Para os profissionais que trabalham diretamente com futebol (como técnicos e dirigentes), as diferenças entre estádios e arenas, bem como as normas de condutas que regem cada um desses espaços, parecem estar claras; mas e para os torcedores? Estes compreendem a lógica citada pelo técnico do time do ABC-RN de que arenas são projetadas para oferecer conforto, ao passo que os estádios não?

Foto da torcida do ABC no Frasqueirão. Foto: ABCdista – Wikipédia.

São muitos os motivos que fazem com que o estádio seja um importante espaço para o torcedor: a conquista de títulos por seus clubes do coração; a recordação de um grande ídolo que ali jogou; partidas marcantes; e, até mesmo, momentos de grande decepção, como o maracanazo da Copa de 1950. As emoções do espetáculo futebolístico vivenciadas nesses estádios são fundamentais para que se promova a perpetuação desses sentimentos na memória coletiva associada ao estádio. Assim, as mudanças propiciadas pela configuração de novos espaços e novos comportamentos do torcer, transcendem o espaço em si e exercem influencia na nação, cidade, bairro, família e no indivíduo.

Para se adequar aos padrões estabelecidos pela FIFA em função da Copa do Mundo de 2014, foi necessário que o país passasse por uma série de obras de infraestrutura urbana e de mobilidade, além da reforma e construção de novas arenas esportivas. A criação desses novos espaços fez com que a “vida” dos estádios estivesse muito além dos 90 minutos de uma partida de futebol. Estas arenas, de caráter multiuso, além de palcos futebolísticos, passaram a comportar shoppings, restaurantes, estacionamentos, cinemas, oficinas, museus, dentre outras possibilidades.

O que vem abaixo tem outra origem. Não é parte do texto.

(** Reference counts.  Destroying a queue that represents [l] drops exactly one
    reference of each element and of nothing else, deletes the dummy hook, and (with fuel
    for each element) terminates without dereferencing null. *)
Theorem TSQueue_destroy_drops_refs (fuel : nat) (q : TSQueue) (m : mem) (l : list loc) :
  TSQueue_repr m q l -> (length l <= fuel)%nat ->
  exists m', TSQueue_destroy fuel q m = Ret m' /\ hooks m' !! qhead q = None /\
    (forall y, y <> qhead q ->
      refc m' y = if decide (y ∈ l) then Z.pred <$> refc m y else refc m y).
Proof.
  intros (Hs & Hnd & Ht & _) Hf.
  destruct (TSQueue_destroy_loop_spec fuel _ _ _ _ _ Hs Hnd Ht Hf) as (m' & E & _ & _ & Hc).
  unfold TSQueue_destroy. rewrite E. eexists. split; [reflexivity|].
  split; [apply lookup_delete_eq|]. intros y Hy. rewrite <- Hc.
  unfold refc. simpl. by rewrite lookup_delete_ne.
Qed.

Definition two_queue : res (list (list loc) * TSQueue * mem) :=
  run_calls [CPush 2; CPush 3] (fresh_queue 3).1 (fresh_queue 3).2.

Lemma TSQueue_destroy_drops_refs_witness :
  exists os q m m', two_queue = Ret (os, q, m) /\ refc m 2%positive = Some 2 /\
    TSQueue_destroy 2 q m = Ret m' /\
    refc m' 2%positive = Some 1 /\ refc m' 4%positive = Some 1.
Proof.
  eexists _, _, _. eassert (TSQueue_repr _ _ [2%positive; 3%positive]) as Hr; cycle 1.
  - destruct (TSQueue_destroy_drops_refs 2 _ _ _ Hr) as (m' & Em & _ & Hc); [simpl; lia|].
    exists m'. split; [reflexivity|]. split; [reflexivity|]. split; [exact Em|].
    split; (rewrite Hc; [reflexivity|done]).
  - split_and!; [repeat (apply seg_cons; split; [reflexivity|]); apply seg_nil; exact I
      |apply (bool_decide_unpack _); vm_compute; exact I|reflexivity|reflexivity|reflexivity].
Defined.

(** C23: [cut] splits a list after its first [n] elements, and appending the
    rest to the part cut off gives a list of the same elements in the same order; no
    assertion fails, reference counts do not change and hooks outside the list are not
    touched. *)
Theorem SList_cut_append (m : mem) (s : SList) (l : list loc) (n : nat) :
  SList_repr m s l ->
  exists o s1 m1 s2 m2, SList_cut s n m = Ret (o, s1, m1) /\
    SList_repr m1 o (take n l) /\ SList_repr m1 s1 (drop n l) /\
    SList_append o s1 m1 = Ret (s2, slist_nil, m2) /\ SList_repr m2 s2 l /\
    (forall y, refc m2 y = refc m y) /\ frame l m m2.
Proof.
  intros Hr. destruct (SList_cut_spec m s l n Hr) as (o & s1 & m1 & E1 & Ho & Hs1 & Hf & Hc).
  pose proof Hr as (_ & Hnd & _ & _ & _ & Hl).
  destruct (SList_append_spec m1 o s1 _ _ Ho Hs1) as (s2 & m2 & E2 & Hs2 & Hf2 & Hc2).
  { by rewrite take_drop. }
  { rewrite <- length_app, take_drop. done. }
  rewrite take_drop in Hs2, Hf2. exists o, s1, m1, s2, m2. split_and!; try done.
  - intros y. by rewrite Hc2.
  - intros y Hy. by rewrite Hf2, Hf.
Qed.

Definition three_list : SList * mem :=
  (mkSList (Some 2%positive) (Some 4%positive) 3,
   mkMem (list_to_map [(2%positive, mkHook None (Some 3%positive) None 2);
                       (3%positive, mkHook (Some 2%positive) (Some 4%positive) None 2);
                       (4%positive, mkHook (Some 3%positive) None None 1)]) []).

Lemma three_list_repr : SList_repr three_list.2 three_list.1 [2%positive; 3%positive; 4%positive].
Proof.
  split_and!; try reflexivity; [|apply (bool_decide_unpack _); vm_compute; exact I].
  repeat (apply seg_cons; split; [reflexivity|]). by apply seg_nil.
Qed.

Lemma SList_cut_append_witness :
  exists o s1 m1 s2 m2, SList_cut three_list.1 2 three_list.2 = Ret (o, s1, m1) /\
    SList_repr m1 o [2%positive; 3%positive] /\ SList_repr m1 s1 [4%positive] /\
    SList_append o s1 m1 = Ret (s2, slist_nil, m2) /\
    SList_repr m2 s2 [2%positive; 3%positive; 4%positive].
Proof.
  destruct (SList_cut_append _ _ _ 2 three_list_repr) as (o & s1 & m1 & s2 & m2 & ? & ? & ? & ? & ? & _).
  by exists o, s1, m1, s2, m2.
Defined.

(** [clear] visits every element (the successor is saved before the
    element is unlinked), drops one reference of each and of nothing else, leaves all of
    them unlinked, and ends with the empty list. *)
Theorem SList_clear_drops_refs (fuel : nat) (m : mem) (s : SList) (l : list loc) :
  SList_repr m s l -> (length l <= fuel)%nat ->
  exists m', SList_clear fuel s m = Ret (slist_nil, m') /\ frame l m m' /\
    (forall y, y ∈ l -> links m' y = Some (None, None)) /\
    (forall y, refc m' y = if decide (y ∈ l) then Z.pred <$> refc m y else refc m y).
Proof.
  intros Hr Hf. destruct (SList_clear_loop_spec fuel m s l Hr Hf) as (s' & m' & E & ? & ? & ?).
  unfold SList_clear. rewrite E. exists m'. by split_and!.
Qed.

Acredito que os torcedores que frequentam os estádios têm seus comportamentos alterados em função de diferentes fatores, tais como: Importância do jogo, perigo representado pela equipe adversária, atuação do árbitro, volume de público, dentre outros. Esses fatores refletem na enunciação de cânticos de apoio ao clube (ou de repúdio ao adversário), emoções explicitadas e na fruição do espetáculo futebolístico de uma maneira geral. Os estádios de futebol são espaços peculiares que permitem determinadas práticas que são aceitas apenas naquele universo. Pode-se dizer que estar no estádio é quase como estar em casa.

Vista interna da Arena Mineirão. Foto: Portal da Copa.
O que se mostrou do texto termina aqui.